SHIBU Vs. CHALAKUDY MUNICIPALITY, CHALAKKUDY, THRISSUR & OTHERS

Decided On July 03, 2015
SHIBU Appellant
V/S
CHALAKUDY MUNICIPALITY, CHALAKKUDY, THRISSUR And OTHERS Respondents

JUDGEMENT

(1.) God's own country is also man's paradise, with teeming millions trying to have a foothold, better expressed, a secure roof over their heads. With the density of population at three times the national average, here man is, insidiously, perhaps out of compulsion, waging a turf war with the nature the trees and water, especially. The inelastic land resource fast getting exhausted for nonagricultural purposes, the State stares at the prospect of rendering itself a consuming society, rather than a producing one. Then step in the Government and the Legislature with measures to protect the nature's province: Kerala Land Utilisation Order, 1967 and the Kerala Conservation of Paddy and Wetland Act, 2008 have been brought on to the statute books.
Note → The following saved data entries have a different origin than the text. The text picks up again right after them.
Lemma event_wakes : wakes ({[9]} ∪ ∅) 9 event_arrives (fun _ => 0%nat).
Proof.
  split.
  - intros w σ Hi. exists σ. destruct (event_arrives_cases w) as [[-> _]|(p & d & _ & Hd & ->)]; [done|].
    apply (inv_quiet_drv w); [done|quiet_tac|by wsimpl_goal].
  - intros w. destruct (event_arrives_cases w) as [[-> _]|(p & d & _ & Hd & ->)]; by wsimpl_goal.
  - intros w l lst Hp Hl. destruct (event_arrives_cases w) as [[-> _]|(p & d & _ & Hd & ->)]; [by exists lst|].
    exists lst. wsimpl_goal. rewrite lookup_insert_ne by congruence. done.
  - intros w p. destruct (event_arrives_cases w) as [[-> _]|(q & d & _ & Hd & ->)]; by wsimpl_goal.
  - intros w Hr. left. unfold readable in *. apply orb_false_iff in Hr as [Hg Hp]. apply orb_true_iff. right.
    destruct (event_arrives_cases w) as [[_ Hno]|(p & d & Hdev & Hd & ->)].
    { unfold file_gone, idev_gone in Hg. destruct (dev_of w 9) as [p|] eqn:E; [|done].
      destruct (w_heap w !! p) as [[d|l|m|q]|] eqn:Eh; try done. by destruct (Hno p d eq_refl). }
    unfold event_pending in *. apply bool_decide_eq_false in Hp. apply dec_stable in Hp. apply bool_decide_eq_true.
    rewrite (dev_event_count_eq w 9 p d) in Hp by done.
    assert (Hlsn : exists l lst, w_priv w !! 9 = Some l /\ w_heap w !! l = Some (HLsn lst) /\ l_dev lst = p).
    { unfold dev_of in Hdev. destruct (w_priv w !! 9) as [l|]; [|done]. cbn in Hdev.
      destruct (w_heap w !! l) as [[|lst| |]|] eqn:El; try done. cbn in Hdev. injection Hdev as E. eauto. }
    destruct Hlsn as (l & lst & Hpriv & Hl & Hdl). assert (Hlp : l <> p) by congruence.
    assert (Hdev' : dev_of (set_heap (insert p (HIdev (upd_event atomic_inc d))) w) 9 = Some p).
    { rewrite <- Hdl. apply (dev_of_some _ _ l); wsimpl_goal; [done|]. by rewrite lookup_insert_ne by congruence. }
    rewrite (dev_event_count_eq _ 9 p (upd_event atomic_inc d)); [|done|wsimpl_goal; apply lookup_insert_eq].
    unfold seen_event_count in *. wsimpl_goal. rewrite Hpriv in *. cbn [mbind option_bind] in *.
    rewrite lookup_insert_ne by done. rewrite <- Hp. intros [= E]. by apply atomic_inc_neq in E.
  - done.
Qed.

Example uio_read_returns_witness :
  exists r w', uio_read event_arrives 2 9 4 false w2 = Some (r, w') /\ exists v, r = Some v /\ read_result 4 v.
Proof.
  destruct inv2 as [σ Hi].
  destruct (uio_read_returns _ 9 event_arrives (fun _ => 0%nat) 2 4 false w2 σ open_9 event_wakes Hi ltac:(cbn beta; lia)) as (r & w' & H & _ & Hr & _).
  exists r, w'. split; [exact H|]. apply Hr. reflexivity.
Defined.

Example uio_mmap_inside_region_witness :
  exists r w', uio_mmap 9 (Vma 1 4096 8192 1 0 VmOpsNone 0) w2 = Some (r, w') /\
    (fst r = 0 -> exists p, dev_of w2 9 = Some p /\ mmap_ok w2 p (Vma 1 4096 8192 1 0 VmOpsNone 0) r w').
Proof.
  destruct inv2 as [σ Hi].
  destruct (uio_mmap_inside_region w2 _ σ 9 (Vma 1 4096 8192 1 0 VmOpsNone 0) Hi open_9) as (r & w' & H & _ & _ & Hr); [cbn; lia|].
  exists r, w'. split; [exact H|exact Hr].
Defined.

Definition d2 : uio_device := UioDevice 5 501 1 0 1000503 0 251658241 500.
Lemma idev_2 : w_heap w2 !! idev1 = Some (HIdev d2).
Proof. vm_compute. reflexivity. Qed.
Lemma dev_of_9 : dev_of w2 9 = Some idev1.
Proof. vm_compute. reflexivity. Qed.

(** The second page of a mapping of the receive buffer, the region at index 3. *)
Definition recv_vma : vma := Vma 1 8192 16384 3 idev1 uio_logical_vm_ops 0.
Definition recv_region : uio_mem := default zero_mem (i_mem i1 !! 3%nat).
Lemma recv_index : mem_index i1 recv_vma = Some (3%nat, recv_region).
Proof. vm_compute. reflexivity. Qed.
Lemma recv_mapped : Z.shiftr (vm_len recv_vma) PAGE_SHIFT <= region_pages recv_region /\ 4 < 3 + Z.shiftr (vm_len recv_vma) PAGE_SHIFT.
Proof. apply (bool_decide_unpack _). vm_compute. exact I. Qed.
Lemma info_of_2 : d_info d2 <> 0 /\ w_info w2 !! d_info d2 = Some i1.
Proof. split; [done|vm_compute; reflexivity]. Qed.
Lemma recv_call : fault_call recv_region (u64 (m_addr recv_region + Z.shiftl (4 - 3) PAGE_SHIFT)) = VmallocToPage (m_addr recv_region + 4096).
Proof. vm_compute. reflexivity. Qed.

Example uio_fault_inside_region_witness : exists w',
  uio_vma_fault recv_vma 4 w2 = Some ((0, Some (kernel (w_hist (logged (MutexLock (InfoLock idev1)) w2))
    (VmallocToPage (m_addr recv_region + 4096)))), w').
Proof.
  destruct inv2 as [σ Hi]. destruct info_of_2 as [Hn Hinfo]. destruct recv_mapped as [Hlen Hin].
  destruct (uio_fault_inside_region w2 _ σ 9 recv_vma 4 idev1 d2 Hi open_9 dev_of_9 eq_refl idev_2) as (r & w' & H & _ & _ & Hr).
  - cbn. lia.
  - destruct (Hr i1 3%nat recv_region Hn Hinfo recv_index Hlen Hin) as (_ & E & _). exists w'.
    rewrite <- recv_call, H, E. reflexivity.
Defined.

Example uio_register_all_or_nothing_witness :
  exists r w', __uio_register_device (D:=hv_state) 5 500 p1 wr = Some (r, w') /\ (r <> 0 -> register_failed wr ∅ ∅ w').
Proof.
  destruct (uio_register_all_or_nothing wr ∅ ∅ 5 500 p1 _ inv_r info_r shape_r unregistered_r ready_r) as (r & w' & H & _ & Hr).
  exists r, w'. split; [exact H|exact Hr].
Defined.

Example uio_register_unregister_witness :
  exists w', (r ← __uio_register_device (D:=hv_state) 5 500 p1; if r =? 0 then uio_unregister_device p1;; mret r else mret r) wr
    = Some (0, w') /\ idr_of (w_hist w') = idr_of (w_hist wr).
Proof.
  destruct (uio_register_unregister wr ∅ ∅ 5 500 p1 _ inv_r ltac:(done) info_r shape_r unregistered_r ready_r eq_refl)
    as (r & w' & H & _ & Hr & _).
  exists w'. split; [|exact Hr]. rewrite H. f_equal. f_equal.
  assert (E : fst <$> (r ← __uio_register_device (D:=hv_state) 5 500 p1; if r =? 0 then uio_unregister_device p1;; mret r else mret r) wr
    = Some 0) by (vm_compute; reflexivity).
  rewrite H in E. cbn in E. by injection E.
Defined.

Lemma info_2 : w_info w2 !! p1 = Some i1.
Proof. vm_compute. reflexivity. Qed.
Lemma may_2 : may_unregister w2 p1 i1.
Proof. right. exists d2. vm_compute. split_and!; reflexivity. Qed.

Example uio_unregister_hangs_up_witness :
  exists w', uio_unregister_device p1 w2 = Some (tt, w') /\ wp (uio_poll 9) w' (fun r _ => r = u32 (- EIO)).
Proof.
  destruct inv2 as [σ Hi].
  destruct (uio_unregister_hangs_up w2 _ σ p1 i1 9 4 true idev1 Hi ltac:(done) info_2 may_2 eq_refl ltac:(done) open_9 dev_of_9)
    as ([] & w' & H & _ & Hr & _).
  exists w'. split; [exact H|exact Hr].
Defined.

Example uio_notify_pending_witness :
  exists w', notify_times 3 p1 w2 = Some (tt, w') /\ event_pending w' 9 = true.
Proof.
  destruct inv2 as [σ Hi].
  destruct (uio_notify_pending _ σ w2 9 p1 i1 idev1 d2 3 Hi open_9 dev_of_9 info_2 eq_refl idev_2 eq_refl)
    as ([] & w' & H & _ & Hr).
  - vm_compute. reflexivity.
  - exists w'. split; [exact H|]. rewrite Hr. reflexivity.
Defined.
End Witness.
(* ===== verification/GuestProtocols.v ===== *)
(** * The VMBus protocols of the host

    Channel messages, ring and packet headers and the messages of the video, keyboard,
    storage, network, PCI and file-system services of [Mile.HyperV.Guest.Protocols.h]. *)

From S2P Require Import Prelude CLayout GuestInterface.

(** [(NTSTATUS)z]: the value as a [long] of the ABI. *)
Definition NTSTATUS : cty := CLong true.
Definition to_NTSTATUS (b : abi) (z : Z) : Z := to_signed (8 * sizeof b NTSTATUS) z.
(* ===== verification/TlfsBase.v ===== *)
(** * The hypervisor specification: base types

    The first part of [Mile.HyperV.TLFS.h], for x64: wide integers, status codes, trace
    groups, partition properties, processor features.  A long enumeration is written in parts. *)

From S2P Require Import Prelude CLayout GuestInterface GuestProtocols.
(* ===== verification/TlfsState.v ===== *)
(** * The hypervisor specification: state and intercepts

    The second part of [Mile.HyperV.TLFS.h]: registers, intercept messages, saved
    processor state and statistics.  A long enumeration is written in parts. *)

From S2P Require Import Prelude CLayout GuestInterface GuestProtocols TlfsBase.
(* ===== verification/TlfsPartition.v ===== *)
(** * The hypervisor specification: partitions and schedulers

    The third part of [Mile.HyperV.TLFS.h]: the definitions beyond the driver kit and those
    of the Linux root partition. *)

From S2P Require Import Prelude CLayout GuestInterface GuestProtocols TlfsBase TlfsState.
(* ===== verification/TlfsCalls.v ===== *)
(** * The hypervisor specification: hypercalls

    The last part of [Mile.HyperV.TLFS.h]: the input and output structures of the
    hypercalls. *)

From S2P Require Import Prelude CLayout GuestInterface GuestProtocols TlfsBase TlfsState TlfsPartition TlfsSymbols TlfsCpuid.
(* ===== verification/RingSpec.v ===== *)
(** * The ring is a queue

    The bytes between the two offsets of a ring, taken around its end, are the
    packets pushed and not yet popped, in order. *)

From S2P Require Import Prelude CLayout CLayoutSpec CAccess Ring.

(** ** Slices *)

Section slices.
Implicit Types (l s : list Z) (i j n m : Z).

Lemma slice_length l i n : 0 <= i -> 0 <= n -> i + n <= Z.of_nat (length l) -> length (slice l i n) = Z.to_nat n.
Proof. intros. unfold slice. rewrite length_take, length_drop. lia. Qed.

Lemma slice_all l n : n = Z.of_nat (length l) -> slice l 0 n = l.
Proof. intros ->. unfold slice. rewrite Nat2Z.id. change (Z.to_nat 0) with 0%nat. by rewrite drop_0, firstn_all. Qed.

Lemma slice_split l i n m : 0 <= i -> 0 <= n -> 0 <= m -> slice l i (n + m) = slice l i n ++ slice l (i + n) m.
Proof.
  intros. unfold slice. rewrite !Z2Nat.inj_add by lia. rewrite <- drop_drop.
  rewrite <- (take_drop (Z.to_nat n) (drop (Z.to_nat i) l)) at 1.
  destruct (decide (Z.to_nat n <= length (drop (Z.to_nat i) l))%nat) as [Hle|Hgt].
  - rewrite take_app, length_take, Nat.min_l by lia. rewrite take_take.
    rewrite Nat.min_r by lia. by replace (Z.to_nat n + Z.to_nat m - Z.to_nat n)%nat with (Z.to_nat m) by lia.
  - rewrite (drop_ge _ (Z.to_nat n)) by lia. rewrite app_nil_r, take_nil, app_nil_r.
    rewrite take_take. f_equal. lia.
Qed.

Lemma slice_drop l k i n : 0 <= k -> 0 <= i -> slice (drop (Z.to_nat k) l) i n = slice l (k + i) n.
Proof. intros. unfold slice. rewrite drop_drop. do 2 f_equal. lia. Qed.

Lemma slice_app_l l s i n : 0 <= i -> 0 <= n -> i + n <= Z.of_nat (length l) -> slice (l ++ s) i n = slice l i n.
Proof.
  intros. unfold slice. rewrite drop_app_le by lia. rewrite take_app_le; [done|]. rewrite length_drop. lia.
Qed.

Lemma overwrite_length l i s : 0 <= i -> i + Z.of_nat (length s) <= Z.of_nat (length l) ->
  length (overwrite l i s) = length l.
Proof. intros. unfold overwrite. rewrite !length_app, length_take, length_drop. lia. Qed.

Lemma slice_overwrite_before l i s j n : 0 <= i <= Z.of_nat (length l) -> 0 <= j -> 0 <= n -> j + n <= i ->
  slice (overwrite l i s) j n = slice l j n.
Proof.
  intros. unfold overwrite. rewrite slice_app_l; [|lia|lia|rewrite length_take; lia].
  unfold slice. rewrite <- (take_drop (Z.to_nat i) l) at 2.
  rewrite drop_app_le by (rewrite length_take; lia). rewrite take_app_le; [done|].
  rewrite length_drop, length_take. lia.
Qed.

Lemma slice_overwrite_in l i s j n : 0 <= i <= Z.of_nat (length l) -> i <= j -> 0 <= n ->
  j + n <= i + Z.of_nat (length s) -> slice (overwrite l i s) j n = slice s (j - i) n.
Proof.
  intros. unfold overwrite, slice. rewrite drop_app_ge by (rewrite length_take; lia).
  rewrite length_take, Nat.min_l by lia. rewrite drop_app_le by lia.
  rewrite take_app_le by (rewrite length_drop; lia). do 2 f_equal. lia.
Qed.
(* ===== verification/Native.v ===== *)
(** * The native library

    [Native/HvGin/main.cpp]: registering a device class with the driver, mounting a
    Plan 9 share over a VM socket, and the check for the hypervisor.  The C
    library's calls are arguments: what each of them answers. *)

From S2P Require Import Prelude CLayout CAccess GuestInterface TlfsBase TlfsCalls HeaderFacts.

(** ** HvGinUioRegisterDevice *)

(** What [fopen], [fprintf] and [errno] after them give. *)
Record stdio := Stdio { fopen_error : option Z; fprintf_result : string -> Z; fprintf_errno : Z }.

Inductive file_call := Fopen (path mode : string) | Fprintf (text : string) | Fclose.

Definition new_id : string := "/sys/bus/vmbus/drivers/uio_hv_generic/new_id".
Definition GuidStringLength := 36.

(** The error code, and the calls made. *)
Definition HvGinUioRegisterDevice (io : stdio) (ClassId : option guid) : Z * list file_call :=
  match ClassId with
  | None => (EINVAL, [])
  | Some g =>
      match fopen_error io with
      | Some e => (e, [Fopen new_id "w"])
      | None =>
          let text := guid_text hex_lower g in
          let Result := fprintf_result io text in
          let ErrorCode := if Result <? 0 then fprintf_errno io else if negb (GuidStringLength =? Result) then EIO else 0 in
          (ErrorCode, [Fopen new_id "w"; Fprintf text; Fclose])
      end
  end.

(** ** HvGinMountHcsPlan9Share *)

Inductive socket_call := Socket | Connect (s port : Z) | SetSockOpt (s size : Z) | Mount (source target options : string) (read_only : bool) | Close (s : Z).

(** What each call answers: the socket or an error, and the error of each other call, if any. *)
Record net := Net { net_socket : Z + Z; net_connect : option Z; net_setsockopt : option Z; net_mount : option Z }.

Definition mount_options (s size : Z) (AccessName : string) : string :=
  "trans=fd,rfdno=" +:+ fmt_d s +:+ ",wfdno=" +:+ fmt_d s +:+ ",msize=" +:+ fmt_d (s32 size) +:+ ",noload,aname=" +:+ AccessName.

Definition HvGinMountHcsPlan9Share (n : net) (Port : Z) (AccessName MountPoint : string) (ReadOnly : bool)
    (BufferSize : Z) : Z * list socket_call :=
  match net_socket n with
  | inr e => (e, [Socket])
  | inl s =>
      let '(ErrorCode, calls) :=
        match net_connect n with
        | Some e => (e, [Connect s Port])
        | None =>
            match net_setsockopt n with
            | Some e => (e, [Connect s Port; SetSockOpt s BufferSize])
            | None =>
                (match net_mount n with Some e => e | None => 0 end,
                 [Connect s Port; SetSockOpt s BufferSize; Mount AccessName MountPoint (mount_options s BufferSize AccessName) ReadOnly])
            end
        end in
      (ErrorCode, Socket :: calls ++ [Close s])
  end.

(** ** main *)

(** The test of [main] on the four registers [cpuid] leaves in [HvCpuIdResult]. *)
Definition runs_on_hyperv (regs : list Z) : option bool :=
  let start := replicate (Z.to_nat (sizeof SysV HV_CPUID_RESULT)) 0 in
  match write SysV HV_CPUID_RESULT [Dot "Eax"] (nth 0 regs 0) start with None => None | Some b1 =>
  match write SysV HV_CPUID_RESULT [Dot "Ebx"] (nth 1 regs 0) b1 with None => None | Some b2 =>
  match write SysV HV_CPUID_RESULT [Dot "Ecx"] (nth 2 regs 0) b2 with None => None | Some b3 =>
  match write SysV HV_CPUID_RESULT [Dot "Edx"] (nth 3 regs 0) b3 with None => None | Some b4 =>
  match read SysV HV_CPUID_RESULT [Dot "HvInterface"; Dot "Interface"] b4 with None => None | Some x =>
    Some (x =? enum_value HV_HYPERVISOR_INTERFACE "HvMicrosoftHypervisorInterface")
  end end end end end.

(** ** The identifiers of the C# service, [SynthRdp.cs] *)

Definition ControlClassId : string := "f8e65716-3cb3-4a06-9a60-1889c5cccab5".
Definition ControlInstanceId : string := "99221fa0-24ad-11e2-be98-001aa01bbf6e".
Definition DataClassId : string := "f9e9c0d3-b511-4a48-8046-d38079a8830c".
Definition DataInstanceIds : list string :=
  ["99221fa1-24ad-11e2-be98-001aa01bbf6e"; "99221fa2-24ad-11e2-be98-001aa01bbf6e"; "99221fa3-24ad-11e2-be98-001aa01bbf6e";
   "99221fa4-24ad-11e2-be98-001aa01bbf6e"; "99221fa5-24ad-11e2-be98-001aa01bbf6e"].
(2.) To gauge the pressure of people on nature's habitat can be quoted this excerpt from a news report (the Hindu, May 18, 2013), which is based on the latest census. The density of population in Kerala has gone up to 860 persons per square kilometre from a figure of 819 in 2001. The highest density of 1,508 persons per sq. km is reported from Thiruvananthapuram district, while Idukki with 255 has the lowest density. Malappuram with a population of 41,12,920, is the most populated district in the State, while Wayanad with 8,17,420 is the least populated. The total number of households in Kerala as per the census is 78,53,754, with the average household size put at 4.3. In 2001, the household size was 4.7; Malappuram district with 5.2 as average household size is at the top, while Pathanamthitta district with 3.7 has the lowest household size.

(3.) This batch of writ petitions throws up the issue of inter-play between a secondary legislation the Kerala Land Utilisation Order and a primary legislation the Kerala Conservation of Paddy Land and Wetland Act, 2008. Put differently, whether both the enactments, notwithstanding the disparity in the source of their origins, stand simultaneously to hold their respective fields or the latter subsumes the former from the day of its enactment or enforcement In other words, whether these two pieces of legislation conflate or conflict in resolving the issue of conversion of compendiously expressed agricultural lands into non-agricultural lands.